*Problem to solve*
Reproduce word for word the lines between those holding "or a completed" and "destruct (quota_exceeded _", inclusive, and nothing else from the data below.

Saved data entries
============================================================

(** A write that passes the check fits. *)
Lemma checked_write_fits h s s' B b k keep v p :
  intact h s -> plain_bucket b -> 0 < Quota B -> IsLatest v = true -> IsDeleteMarker v = false -> 0 <= Size v ->
  usage s b + Size v <= max_int64 -> quota_exceeded s B b k (Size v) = false ->
  objects s' = objects (add_version s b k keep v p) -> usage s' b <= Quota B.
Proof.
  intros Hi Hb Hq Hl Hm Hsize Hover Hcheck HO.
  assert (exists om', objects s' = <[object_key b k := om']> (objects s) /\ live_size om' = Size v) as (om' & HO' & Hlive).
  { rewrite HO. unfold add_version, readObjectMeta. eexists. split; [reflexivity|].
    unfold live_size. cbn. unfold live at 1. rewrite Hl, Hm. cbn. rewrite live_cleared. lia. }
  rewrite (usage_insert s s' b k om' Hb HO'), Hlive. pose proof (existing_size_bound h s B b k Hi Hb) as He. pose proof (usage_nonneg h s b Hi) as Hu.
  unfold quota_exceeded in Hcheck. rewrite getBucketUsage_usage in Hcheck. rewrite (proj2 (Z.ltb_lt 0 _) Hq) in Hcheck. cbn in Hcheck. apply Z.ltb_ge in Hcheck.
  rewrite wrap64_add in Hcheck. replace (wrap64 (usage s b) - existing_size s B b k + Size v) with (wrap64 (usage s b) + (Size v - existing_size s B b k)) in Hcheck by lia.
  rewrite wrap64_add in Hcheck. assert (Hold : old_size s b k <= usage s b + Size v).
  { destruct (objects s !! object_key b k) as [om|] eqn:E; [|unfold old_size, old_versions; rewrite E; cbn; lia].
    assert (Hin : usage s b = usage (deleteObjectMeta b k s) b + old_size s b k).
    { rewrite !usage_total. cbn. unfold old_size, old_versions. rewrite E.
      rewrite <- (insert_delete_id (objects s) (object_key b k) om E) at 1.
      rewrite (total_perm b _ _ (map_to_list_insert _ _ om (lookup_delete_eq _ _))), total_cons.
      rewrite (proj2 (object_key_prefix b b k Hb Hb) eq_refl). unfold live_size. lia. }
    rewrite Hin. assert (0 <= usage (deleteObjectMeta b k s) b); [|lia].
    rewrite usage_total. cbn. unfold total. apply sum_nonneg, Forall_fmap, Forall_forall. intros [x om2] Hx. cbn.
    apply list_elem_of_filter in Hx as [_ Hx]. apply elem_of_map_to_list, lookup_delete_Some in Hx as [_ Hx].
    destruct (intact_objects _ _ Hi _ _ Hx) as (b' & k' & _ & _ & _ & _ & Hok). apply sum_nonneg, Forall_fmap. by eapply sizes_nonneg. }
  rewrite wrap64_id in Hcheck; [lia|]. unfold in_int64. unfold min_int64, max_int64 in *. lia.
Qed.

(** C36: the quota is respected.  In every store that a run leads to, a put
    or a completed upload that is accepted in a bucket with a quota leaves
    the latest versions of the bucket within it, unless their sizes overflow
    64 bits. *)
Theorem quota_respected key root steps c b k B v s' :
  let s := (run steps empty_history (empty_store key root)).2 in
  allowed_run steps (empty_store key root) -> plain_bucket b -> buckets s !! b = Some B -> 0 < Quota B -> usage s b + Size v <= max_int64 ->
  (exists reader size ct, PutObject c b k reader size ct s = (inr v, s')) \/
  (exists u parts ct, CompleteMultipartUpload c b k u parts ct s = (inr v, s')) ->
  usage s' b <= Quota B.
Proof.
  intros s Ha Hb HB Hq Hover Hw. pose proof (intact_run steps _ _ (intact_empty key root) Ha) as Hi. fold s in Hi.
  destruct Hw as [(reader & size & ct & E)|(u & parts & ct & E)].
  - unfold PutObject, readBucketMeta in E. rewrite HB in E. destruct reader as [p|]; [|done]. destruct (_ && _) in E; [done|].
    destruct (overwrite_locked _ _ _ _ _); [done|]. destruct (quota_exceeded s B b k _) eqn:Eq; [done|].
    destruct (MkdirAll _ _) as [f1|]; [|done]. match type of E with context [if ?x then Some f1 else ?y] => destruct (if x then Some f1 else y) as [f2|] end; [|done]. injection E as <- <-.
    eapply (checked_write_fits _ s _ B b k _ _ []); [exact Hi|done|done| | | |exact Hover|exact Eq|rewrite objects_wal; reflexivity]; [done|done|cbn; lia].
  - unfold CompleteMultipartUpload, readBucketMeta in E. rewrite HB in E. destruct (negb _); [done|].
    destruct (MkdirAll _ _) as [f1|]; [|done]. destruct (WriteFile _ _ f1) as [f2|]; [|done]. destruct (assemble _ _ _ _) as [|p]; [done|].
    destruct (quota_exceeded _ B b k _) eqn:Eq; [done|]. injection E as <- <-.
    eapply (checked_write_fits _ s _ B b k _ _ []); [exact Hi|done|done| | | |exact Hover|exact Eq|reflexivity]; [done|done|cbn; lia].
Qed.
End Quota.

(** ** A small bucket *)

#[local] Existing Instance demo_codec.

============================================================

*Solved problem*
    or a completed upload that is accepted in a bucket with a quota leaves
    the latest versions of the bucket within it, unless their sizes overflow
    64 bits. *)
Theorem quota_respected key root steps c b k B v s' :
  let s := (run steps empty_history (empty_store key root)).2 in
  allowed_run steps (empty_store key root) -> plain_bucket b -> buckets s !! b = Some B -> 0 < Quota B -> usage s b + Size v <= max_int64 ->
  (exists reader size ct, PutObject c b k reader size ct s = (inr v, s')) \/
  (exists u parts ct, CompleteMultipartUpload c b k u parts ct s = (inr v, s')) ->
  usage s' b <= Quota B.
Proof.
  intros s Ha Hb HB Hq Hover Hw. pose proof (intact_run steps _ _ (intact_empty key root) Ha) as Hi. fold s in Hi.
  destruct Hw as [(reader & size & ct & E)|(u & parts & ct & E)].
  - unfold PutObject, readBucketMeta in E. rewrite HB in E. destruct reader as [p|]; [|done]. destruct (_ && _) in E; [done|].
    destruct (overwrite_locked _ _ _ _ _); [done|]. destruct (quota_exceeded s B b k _) eqn:Eq; [done|].
    destruct (MkdirAll _ _) as [f1|]; [|done]. match type of E with context [if ?x then Some f1 else ?y] => destruct (if x then Some f1 else y) as [f2|] end; [|done]. injection E as <- <-.
    eapply (checked_write_fits _ s _ B b k _ _ []); [exact Hi|done|done| | | |exact Hover|exact Eq|rewrite objects_wal; reflexivity]; [done|done|cbn; lia].
  - unfold CompleteMultipartUpload, readBucketMeta in E. rewrite HB in E. destruct (negb _); [done|].
    destruct (MkdirAll _ _) as [f1|]; [|done]. destruct (WriteFile _ _ f1) as [f2|]; [|done]. destruct (assemble _ _ _ _) as [|p]; [done|].
    destruct (quota_exceeded _ B b k _) eqn:Eq; [done|]. injection E as <- <-.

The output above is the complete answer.